Academically he won a USAA National Science Award, a Distinguished Cadet Award (2004), took second place at state JROTC Drill Competition (2005), took first place in Fort Stewart and second place statewide in the Military Teen Idol competition (2007).
He received letters of acceptance from Harvard and other Ivey league schools like Duke. But Lliso yearned to follow in his parent's footsteps and go into the military. The last letter he received was from West Point.
Lliso's dad, who is currently a computer engineer, said his son had always told him he wanted to be in the military but also study medicine. His mother, Flor M. Lliso, is a Captain and doctor, currently deployed in Iraq. She is scheduled to return home soon and will retire from the Army in four years.
"He said dad sooner or later I'm going to go into the military, so why not do it now," Lliso's father recalled about the moment his son opened the letter from West Point."
Lliso said West Point has a program that will send his son to Yale after he completes his four-year studies. Joey Lliso hopes to complete his studies to become a neurologist and brain surgeon.

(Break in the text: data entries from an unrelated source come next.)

Lemma wp_couple p src others (w : world) e on tr n lo hi : mid p src others w -> ready (sim w) e n -> n < 2 ^ 16 - 8 ->
  rec_in lo hi (sim w) tr -> ~ (lo <= e < hi)%nat ->
  wp (coupleEvents fuel e on tr) w (fun _ w' => mid p src others w' /\ ready (sim w') e (n + 2) /\
    linking (sim w) (sim w') e lo hi).
Proof.
  intros [M1 M2 M3 M4] Hr Hn (a & b & Ha & Hb & Hf) Hout. apply Forall_cons in Hf as [(A1 & A2 & A3 & A4) Hf].
  apply Forall_cons in Hf as [(B1 & B2 & B3 & B4) _]. unfold coupleEvents. apply wp_bind.
  apply wp_mono with (P := fun _ w' => mid p src others w' /\ ready (sim w') e n /\ numEvents (sim w') = numEvents (sim w) /\
    recorders (sim w') = recorders (sim w) /\ forall y, y <> e -> ev (sim w') y = ev (sim w) y).
  { destruct (_ <? _); [|by apply wp_ret]. apply wp_sim. eapply wp_mono; [apply (min_graph D); [done|apply Hr]|].
    cbn. intros _ s' (H1 & H2 & H3 & H4 & H5). split; [split; cbn; try done|].
    - intros x Hx. unfold record_of. rewrite H4. by apply M4.
    - split; [by eapply ready_grows|]. by rewrite H3, H4. }
  cbn. intros _ w1 ([N1 N2 N3 N4] & Hr1 & E1 & E2 & E3). rewrite Ha, Hb. wp_steps. apply wp_sim.
  assert (a <> e) as Hae by (intros ->; done). assert (b <> e) as Hbe by (intros ->; done).
  eapply wp_mono; [apply (addChild_ready (sim w1) e a n lo hi); try done; try lia; rewrite ?E3 by done; done|].
  cbn. intros _ s2 (H1 & H2 & (H3 & H4 & H5) & H6).
  assert (forall x, x <> src -> record_of s2 x = others x) as Ho2 by (intros x Hx; unfold record_of; rewrite H4; by apply N4).
  destruct (decide (a = b)) as [->|Hab].
  { wp_steps. split; [by split|]. split.
    - destruct H2 as (? & ? & ?). cbn. split; [done|]. split; [done|lia].
    - cbn. split; [lia|]. split; [by rewrite H4|]. intros y Hy Hr'. rewrite H5, E3; done. }
  wp_steps. apply wp_sim. cbn.
  eapply wp_mono; [apply (addChild_ready s2 e b (n + 1) lo hi); try done; try lia; rewrite ?H6, ?E3 by done; done|].
  cbn. intros _ s3 (I1 & I2 & (I3 & I4 & I5) & _). wp_steps. split; [|split].
  - split; try done. intros x Hx. cbn. unfold record_of. rewrite I4. by apply Ho2.
  - by replace (n + 2) with (n + 1 + 1) by lia.
  - cbn. split; [lia|]. split; [by rewrite I4, H4|]. intros y Hy Hr'. rewrite I5, H5, E3; done.
Qed.

Lemma wp_couple_opt p src others (w : world) e on o n lo hi : mid p src others w -> ready (sim w) e n -> n < 2 ^ 16 - 8 ->
  (forall tr, o = Some tr -> rec_in lo hi (sim w) tr) -> ~ (lo <= e < hi)%nat ->
  wp (couple_opt fuel e on o) w (fun _ w' => mid p src others w' /\ ready (sim w') e (n + 2) /\
    linking (sim w) (sim w') e lo hi).
Proof.
  intros Hm Hr Hn Ho He. destruct o as [tr|]; [by apply (wp_couple p); [..|apply Ho|]|].
  apply wp_ret. split; [done|]. split; [|done]. destruct Hr as (? & ? & ?). split; [done|]. split; [done|lia].
Qed.

Lemma linking_record s s' e lo hi src : linking s s' e lo hi -> record_of s' src = record_of s src.
Proof. intros (_ & H & _). unfold record_of. by rewrite H. Qed.

(** *** The prefetches *)

Lemma wp_prefetch_req p src others req addr (w : world) : Good req -> src = Z.to_nat (srcId req) -> mid p src others w ->
  record_of (sim w) src = None -> Z.shiftr addr 6 = Z.shiftr (lineAddr req) 6 ->
  wp (parent_access parent (pf_req req addr)) w (fun '(c, st) w' => mid p src others w' /\ grows (sim w) (sim w') /\
    cycle req <= c /\ st = MemHier.I /\
    (forall tr, record_of (sim w') src = Some tr -> rec_ok (sim w) (sim w') tr)).
Proof.
  intros Hg Hs Hm Hr Ha. eapply wp_mono.
  - apply (wp_parent p src others (pf_req req addr) w); [by apply (ps_prefetch spec)|done|done|done].
  - intros [c st] w' (H1 & H2 & H3 & H4 & H5). split_and!; try done. by apply H4.
Qed.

"He balances his athletic life and academic life well and is happy doing both," his father said. "He is very outgoing with everybody. If he doesn't have friends then you would think something was wrong. He tells me 'daddy, I can't believe I'm kicking for the Army football team'. He is always telling me that they are doing some really cool things but insists his focus is on school first and then football."
In the meantime Lliso will glue his eyes to the set as the Army team opens the season against Temple. The 7 p.m. game is set to be televised on ESPN Classic.